Considering "all" (or "both") equal and unequal mixing proportion models increases the search space and the computational burden, but this argument becomes irrelevant after a model, if any, with gating network covariate(s) is considered optimal for a given step. The "all" default is strongly recommended so that viable candidate models are not missed out on, particularly when initialModel or initialG are given. However, this does not guarantee that an optimal model will not be skipped; if equalPro is restricted via "yes" or "no", a suboptimal model at one step may ultimately lead to a better final model, in some edge cases. See MoE_control for more details.
A character string indicating whether models where the gating network for the noise component depends on covariates are considered. "yes" means only models where this is the case will be considered, "no" means only models for which the noise component's mixing proportion is constant will be considered and "both" means both of these scenarios will be considered.
The default ("all") is equivalent to "both" with the addition that all possible gating network noise settings will be tried for the initialModel (if any, provided it contains gating covariates and a noise component) before adding a component or additional covariates; otherwise, this noise.gate argument only governs the inclusion/exclusion of this constraint as components or covariates are added.

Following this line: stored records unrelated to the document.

(** * TG-WEB-INDEX: the TMDB aggregation pipeline of [tmdb.py]

    A shallow embedding of [src/tmdb.py].  Python values are an inductive
    type, a raised exception is the [Raise] branch of a small error monad,
    and the network and the IMDb client are an explicit [world] the
    coroutines read from.  The development follows the source function by
    function and keeps its names. *)

From Stdlib Require Import String Ascii List ZArith Lia Bool DecimalString.
Import ListNotations.

Local Open Scope string_scope.
Local Open Scope Z_scope.

(* ================================================================== *)
(** ** Python strings

    A Python [str] is modelled by [string], read as the sequence of its code
    points, each below 256. *)

Definition code (c : ascii) : N := N_of_ascii c.

Definition in_range (lo hi : N) (c : ascii) : bool :=
  (N.leb lo (code c) && N.leb (code c) hi)%bool.

(** [str.isspace] on one character: what [str.strip()] removes. *)
Definition isspace (c : ascii) : bool :=
  (in_range 9 13 c || in_range 28 32 c
   || N.eqb (code c) 133 || N.eqb (code c) 160)%bool.

Definition isdigit_ascii (c : ascii) : bool := in_range 48 57 c.

(** [str.isalnum] on one character. *)
Definition isalnum (c : ascii) : bool :=
  (in_range 48 57 c || in_range 65 90 c || in_range 97 122 c
   || N.eqb (code c) 170 || in_range 178 179 c || N.eqb (code c) 181
   || in_range 185 186 c || in_range 188 190 c
   || in_range 192 214 c || in_range 216 246 c || in_range 248 255 c)%bool.

Fixpoint str_filter (p : ascii -> bool) (s : string) : string :=
  match s with
  | EmptyString => EmptyString
  | String c t => if p c then String c (str_filter p t) else str_filter p t
  end.

Fixpoint str_forallb (p : ascii -> bool) (s : string) : bool :=
  match s with
  | EmptyString => true
  | String c t => (p c && str_forallb p t)%bool
  end.

Fixpoint str_existsb (p : ascii -> bool) (s : string) : bool :=
  match s with
  | EmptyString => false
  | String c t => (p c || str_existsb p t)%bool
  end.

Fixpoint lstrip (s : string) : string :=
  match s with
  | EmptyString => EmptyString
  | String c t => if isspace c then lstrip t else s
  end.

(** [rstrip]: a character is kept when it is not white space or when
    something is kept after it. *)
Fixpoint rstrip (s : string) : string :=
  match s with
  | EmptyString => EmptyString
  | String c t =>
      match rstrip t with
      | EmptyString => if isspace c then EmptyString else String c EmptyString
      | r => String c r
      end
  end.

(** [s.strip()]. *)
Definition py_strip (s : string) : string := rstrip (lstrip s).

(** [s[:n]]. *)
Fixpoint str_take (n : nat) (s : string) : string :=
  match n, s with
  | S k, String c t => String c (str_take k t)
  | _, _ => EmptyString
  end.

(** The characters of a string, as [for c in s] yields them. *)
Fixpoint chars (s : string) : list string :=
  match s with
  | EmptyString => []
  | String c t => String c EmptyString :: chars t
  end.

(** [needle in hay] for two strings. *)
Fixpoint is_substring (needle hay : string) : bool :=
  (prefix needle hay
   || match hay with
      | EmptyString => false
      | String _ t => is_substring needle t
      end)%bool.

(** [s.split(sep)] for a non-empty [sep], scanning left to right: [skip]
    counts the characters of a separator just matched that are still to be
    passed over, [cur] is the piece being read. *)
Fixpoint split_go (sep : string) (skip : nat) (cur s : string) : list string :=
  match s with
  | EmptyString => [cur]
  | String c t =>
      match skip with
      | S k => split_go sep k cur t
      | O =>
          if prefix sep s
          then cur :: split_go sep (Nat.pred (String.length sep)) EmptyString t
          else split_go sep O (cur ++ String c EmptyString) t
      end
  end.

Definition py_split (sep s : string) : list string :=
  split_go sep O EmptyString s.

(** [s.replace(old, new)] for a non-empty [old]. *)
Definition py_replace (old new s : string) : string :=
  String.concat new (py_split old s).

(** [str(n)] for an integer. *)
Definition str_of_Z (n : Z) : string := NilZero.string_of_int (Z.to_int n).

(** [f"{n:02d}"]: at least two characters, zero padded; the sign counts. *)
Definition fmt_02d (n : Z) : string :=
  if (0 <=? n) && (n <? 10) then "0" ++ str_of_Z n else str_of_Z n.

(* ================================================================== *)
(** ** Python values

    What [response.json()] yields and what the extractors build: [None],
    booleans, integers, floats, strings, lists and dicts.  A float is kept
    as the text [repr] gives for it (["7.8"], ["0.0"], ["nan"]): the module
    only formats floats, tests them for truth and hands them to [float].
    A dict is the list of its items, keys distinct, in insertion order. *)

#[warnings="-register-all"]
Inductive pyval : Type :=
| PNone
| PBool (b : bool)
| PInt (n : Z)
| PFloat (repr : string)
| PStr (s : string)
| PList (l : list pyval)
| PDict (d : list (string * pyval)).

Fixpoint dict_get (k : string) (d : list (string * pyval)) : option pyval :=
  match d with
  | [] => None
  | (k', v) :: t => if String.eqb k k' then Some v else dict_get k t
  end.

(** [bool(v)]. *)
Definition py_truthy (v : pyval) : bool :=
  match v with
  | PNone => false
  | PBool b => b
  | PInt n => negb (n =? 0)
  | PFloat r => negb (String.eqb r "0.0" || String.eqb r "-0.0")
  | PStr s => negb (String.eqb s "")
  | PList l => match l with [] => false | _ => true end
  | PDict d => match d with [] => false | _ => true end
  end.

(** [a or b]. *)
Definition py_or (a b : pyval) : pyval := if py_truthy a then a else b.

(** [v == s] for a string [s]. *)
Definition py_eq_str (v : pyval) (s : string) : bool :=
  match v with
  | PStr t => String.eqb t s
  | _ => false
  end.

Definition chr (n : N) : string := String (ascii_of_N n) EmptyString.
Definition quote1 : ascii := ascii_of_N 39.
Definition quote2 : ascii := ascii_of_N 34.
Definition backslash : ascii := ascii_of_N 92.

Definition hex_digit (n : N) : string :=
  chr (if N.ltb n 10 then 48 + n else 87 + n)%N.

Definition hex2 (n : N) : string := hex_digit (n / 16)%N ++ hex_digit (n mod 16)%N.

(** One character inside [repr] of a string quoted with [q]. *)
Definition repr_char (q c : ascii) : string :=
  let n := code c in
  if (Ascii.eqb c q || Ascii.eqb c backslash)%bool
  then String backslash (String c EmptyString)
  else if N.eqb n 9 then String backslash "t"
  else if N.eqb n 10 then String backslash "n"
  else if N.eqb n 13 then String backslash "r"
  else if (N.ltb n 32 || N.eqb n 127
           || (N.leb 128 n && N.leb n 160) || N.eqb n 173)%bool
  then String backslash ("x" ++ hex2 n)
  else String c EmptyString.

Fixpoint str_flat_map (f : ascii -> string) (s : string) : string :=
  match s with
  | EmptyString => EmptyString
  | String c t => f c ++ str_flat_map f t
  end.

(** [repr(s)] for a string: single quotes unless the string holds one and
    no double quote. *)
Definition repr_str (s : string) : string :=
  let q := if (str_existsb (Ascii.eqb quote1) s
               && negb (str_existsb (Ascii.eqb quote2) s))%bool
           then quote2 else quote1 in
  String q (str_flat_map (repr_char q) s ++ String q EmptyString).

(** [repr(v)]. *)
Fixpoint py_repr (v : pyval) : string :=
  match v with
  | PNone => "None"
  | PBool true => "True"
  | PBool false => "False"
  | PInt n => str_of_Z n
  | PFloat r => r
  | PStr s => repr_str s
  | PList l => "[" ++ String.concat ", " (map py_repr l) ++ "]"
  | PDict d =>
      "{" ++ String.concat ", "
               (map (fun kv => match kv with
                               | (k, x) => repr_str k ++ ": " ++ py_repr x
                               end) d) ++ "}"
  end.

(** [str(v)], which is what an f-string field [{v}] inserts. *)
Definition py_str (v : pyval) : string :=
  match v with
  | PStr s => s
  | _ => py_repr v
  end.

(* ================================================================== *)
(** ** Exceptions and the error monad *)

(** The exception classes the module can meet.  [ClientError] stands for
    [aiohttp.ClientError] and its subclasses; every other constructor is a
    subclass of [Exception] that is not a [ClientError]. *)
Inductive exn : Type :=
| ClientError (msg : string)
| KeyError (key : pyval)
| IndexError
| TypeError
| AttributeError
| ValueError
| OverflowError
| OtherError (msg : string).

Inductive exc (A : Type) : Type :=
| Ok (a : A)
| Raise (e : exn).
Arguments Ok {A} a.
Arguments Raise {A} e.

Definition bind {A B : Type} (m : exc A) (k : A -> exc B) : exc B :=
  match m with
  | Ok a => k a
  | Raise e => Raise e
  end.

Notation "x <- m ;; k" := (bind m (fun x => k))
  (at level 61, m at next level, right associativity).

(** [[f(x) for x in l]]: the calls happen left to right and the first
    exception ends the comprehension. *)
Fixpoint mapM {A B : Type} (f : A -> exc B) (l : list A) : exc (list B) :=
  match l with
  | [] => Ok []
  | x :: t => y <- f x ;; ys <- mapM f t ;; Ok (y :: ys)
  end.

(** [[x for x in l if p(x)]]. *)
Fixpoint filterM {A : Type} (p : A -> exc bool) (l : list A) : exc (list A) :=
  match l with
  | [] => Ok []
  | x :: t => b <- p x ;; ys <- filterM p t ;; Ok (if b then x :: ys else ys)
  end.

(** [try: m  except Exception: return d].  The handlers of the module also
    write one line to the logger, which is left out. *)
Definition try_except {A : Type} (m : exc A) (d : A) : A :=
  match m with
  | Ok a => a
  | Raise _ => d
  end.
(** * debug.c: debug, warning and error reporting facility

    A shallow embedding of [src/debug.c]: the eight reporting functions
    [msg], [dbg], [warn], [warnp], [err], [errp], [usage_err] and
    [usage_errp], over an explicit process state (the text written to
    [stderr] so far and the value of [errno]) and an outcome that tells a
    call that returns from a call that ends the process through [exit]. *)

From Stdlib Require Import ZArith Lia Bool List Ascii String DecimalString.
Import ListNotations.
Open Scope list_scope.
Open Scope string_scope.
Open Scope Z_scope.

(** ** Data *)

(** The part of the process the functions act on: what has been written to
    the diagnostic stream, and the C library's [errno]. *)
Record state : Type := mkState {
  stderr : string;
  errno : Z
}.

(** The globals declared in [debug.h] and set by the program at start-up;
    [debug.c] only reads them.  A [char *] that may be [NULL] is an
    [option string]. *)
Record globals : Type := mkGlobals {
  debuglevel : Z;
  program : option string;
  version_string : string
}.

(** One variadic argument (an [int] or a [char *]) and the argument list a
    [va_list] walks. *)
Inductive arg : Type :=
| ArgInt (z : Z)
| ArgStr (s : string).

Definition va_list : Type := list arg.

(** Modelled from the spec: the macro [FORCED_EXIT] of [debug.h], which is
    not part of the sources at hand.  The spec ("forced to a reserved
    fallback value (255)") and the comments of [debug.c] ("exit(255)",
    "NUMERIC EXIT CODES: 255 debug.c - FORCED_EXIT") give its value. *)
Definition FORCED_EXIT : Z := 255.

(** The line feed, written ['\n'] in C. *)
Definition LF_char : ascii := "010"%char.
Definition LF : string := String LF_char EmptyString.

Considering "all" (or "both") settings increases the search space and the computational burden, but this argument is only relevant when noise=TRUE and gating covariates are being considered. The "all" default is strongly recommended so that viable candidate models are not missed out on, particularly when initialModel or initialG are given. However, this does not guarantee that an optimal model will not be skipped; if noise.gate is restricted via "yes" or "no", a suboptimal model at one step may ultimately lead to a better final model, in some edge cases. See MoE_control for more details.
Logical indicating whether to print messages pertaining to progress to the screen during fitting. By default is TRUE if the session is interactive, and FALSE otherwise. If FALSE, warnings and error messages will still be printed to the screen, but everything else will be suppressed.
Additional arguments to MoE_control, except for those arguments of the same name which are already listed here, e.g. equalPro and noise.gate. Note that these arguments will be supplied to all candidate models for every step. For arguments specific to MoE_control (e.g. stopping, algo, etc.), it is recommended to run MoE_stepwise multiple times while toggling these arguments, if desired.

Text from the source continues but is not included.